▸ ASSIGNMENT: Select from the records below every line that has the word "isRecording" in it.

▸ INFORMATION SHOWN:
(** X12: one recording on a platform that grants the microphone, from the
    click on Record to the recorder's [stop] event, ends with a blob that
    holds the bytes of what was left in the chunk buffer followed by the
    bytes of the chunks in arrival order; its type is the recorder's MIME
    type (or [audio/webm] when the recorder reports none) as the [Blob]
    constructor takes it: in ASCII lower case, or empty when it holds a
    character outside U+0020..U+007E.  The URL of that blob is kept for
    playback, the recording flag is down and the chunk buffer is empty. *)
Theorem recording_yields_chunks_in_order (env : Env) (chunks : list Blob)
    (mime : string) (w : World) :
  getUserMedia env = Ok tt ->
  MediaRecorder_new env = Ok mime ->
  fst (Flows.recordOnce env chunks w) = Ok tt /\
  audioBlob (app (snd (Flows.recordOnce env chunks w)))
    = Some {| bytes :=
                String.concat EmptyString (List.map bytes (audioChunksRef w ++ chunks));
              type := blobType (if truthy mime then mime else "audio/webm") |} /\
  audioUrl (app (snd (Flows.recordOnce env chunks w)))
    = createObjectURL env
        {| bytes :=
             String.concat EmptyString (List.map bytes (audioChunksRef w ++ chunks));
           type := blobType (if truthy mime then mime else "audio/webm") |} /\
  isRecording (app (snd (Flows.recordOnce env chunks w))) = false /\
  audioChunksRef (snd (Flows.recordOnce env chunks w)) = [].
Proof.
  intros Hmic Hrec.
  unfold Flows.recordOnce, dispatch, handleStartRecording. simpl.
  destruct (truthy (audioUrl (app w))); simpl;
    rewrite Hmic; simpl; rewrite Hrec; simpl;
    rewrite deliver_appends; simpl;
    unfold handleStopRecording, onstop; simpl;
    rewrite concat_with_buffer;
    repeat split.
Qed.

Lemma recording_yields_chunks_in_order_witness :
  fst (Flows.recordOnce mixedCase [clip; emptyChunk; clip2] (world_of (app transcribed)))
    = Ok tt /\
  audioBlob (app (snd (Flows.recordOnce mixedCase [clip; emptyChunk; clip2]
                         (world_of (app transcribed)))))
    = Some {| bytes := "QUJDREVG"; type := "audio/webm;codecs=opus" |} /\
  audioUrl (app (snd (Flows.recordOnce mixedCase [clip; emptyChunk; clip2]
                        (world_of (app transcribed)))))
    = createObjectURL mixedCase {| bytes := "QUJDREVG"; type := "audio/webm;codecs=opus" |} /\
  isRecording (app (snd (Flows.recordOnce mixedCase [clip; emptyChunk; clip2]
                           (world_of (app transcribed))))) = false /\
  audioChunksRef (snd (Flows.recordOnce mixedCase [clip; emptyChunk; clip2]
                         (world_of (app transcribed)))) = [].
Proof.
  apply (recording_yields_chunks_in_order mixedCase [clip; emptyChunk; clip2]
           "Audio/WebM;codecs=Opus" (world_of (app transcribed))); reflexivity.
Defined.
Lemma failed_download_is_not_retried_witness :
  exists w1,
    NlpHealth._ensure_nltk SampleMore.no_tokenizer = (inr tt, w1)
    /\ _nltk_ready (glob w1) = true
    /\ has_punkt_tab (nltk_data w1) = false
    /\ forall w2 text,
         glob w2 = glob w1 ->
         nltk_data w2 = nltk_data w1 ->
         nltk_importable (ext w2) = true ->
         PyStr.truthy (NlpHealth._normalize_word text) = true ->
         NlpHealth._tokenize_and_lemmatize text w2
         = (inl LookupError, State.logged EvWordTokenize w2).
Proof.
  apply (failed_download_is_not_retried SampleMore.no_tokenizer); reflexivity.
Defined.

Lemma check_main_passes_witness :
  fst (CheckMlWorking.main Sample.offline) = inr 0.
Proof.
  apply (check_main_passes Sample.offline).
  - reflexivity.
  - split; reflexivity.
Defined.

Lemma normalize_health_local_witness :
  exists flags w',
    Main.normalize_health {| Main.text := "I have cancer" |} Sample.offline
    = (inr (Main.Returned (Main.FlagList flags)), w')
    /\ State.local_nlp w'.
Proof.
  apply (normalize_health_local Sample.offline). split; reflexivity.
Defined.

(** The first block is parsed; the text around it and a later block are
    ignored. *)
Lemma extract_json_parses_first_block_witness :
  ExtractJson._extract_json (fun s => Some s) ("Here: " ++ "{a}" ++ " and {b}")
  = Some "{a}".
Proof.
  apply (extract_json_parses_first_block (fun s => Some s) "Here: " "{a}" " and {b}").
  - reflexivity.
  - split; [exists "a}"; reflexivity |]. split; [reflexivity |].
    intros p q E Np Nq.
    destruct p as [| c1 [| c2 [| c3 p]]]; simpl in E.
    + now elim Np.
    + injection E as <- _. simpl. lia.
    + injection E as <- <- _. simpl. lia.
    + injection E as <- <- <- E. destruct p; [| discriminate].
      simpl in E. subst q. now elim Nq.
Defined.

Lemma extract_json_without_block_witness :
  ExtractJson._extract_json (fun s => Some s) "no braces" = None
  /\ ExtractJson._extract_json (fun s => Some s) ("no braces" ++ String "{" "a") = None.
Proof.
  destruct (extract_json_without_block (fun s => Some s) "no braces" "a" eq_refl)
    as [A B].
  split; [exact A |]. apply B.
  intros p q E. destruct p as [| c [| d p]]; simpl in E.
  - simpl. lia.
  - injection E as <- _. simpl. lia.
  - injection E as _ E. discriminate.
Defined.

Lemma rule_based_score_other_arguments_witness :
  (TrainModel.rule_based_score 120 10 false 2
   <= TrainModel.rule_based_score 120 10 true 2)%Q
  /\ (TrainModel.rule_based_score 120 10 true 2
      <= TrainModel.rule_based_score 120 3 true 2)%Q
  /\ (TrainModel.rule_based_score 120 10 true 2
      <= TrainModel.rule_based_score 120 10 true 1)%Q.
Proof.
  destruct (rule_based_score_other_arguments 120 10 true 2) as (A & B & C).
  split; [exact A |]. split.
  - apply (B 3%Q). unfold Qle. simpl. lia.
  - apply (C 1). lia.
Defined.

▸ YOUR RESPONSE:
  isRecording (app (snd (Flows.recordOnce env chunks w))) = false /\
  isRecording (app (snd (Flows.recordOnce mixedCase [clip; emptyChunk; clip2]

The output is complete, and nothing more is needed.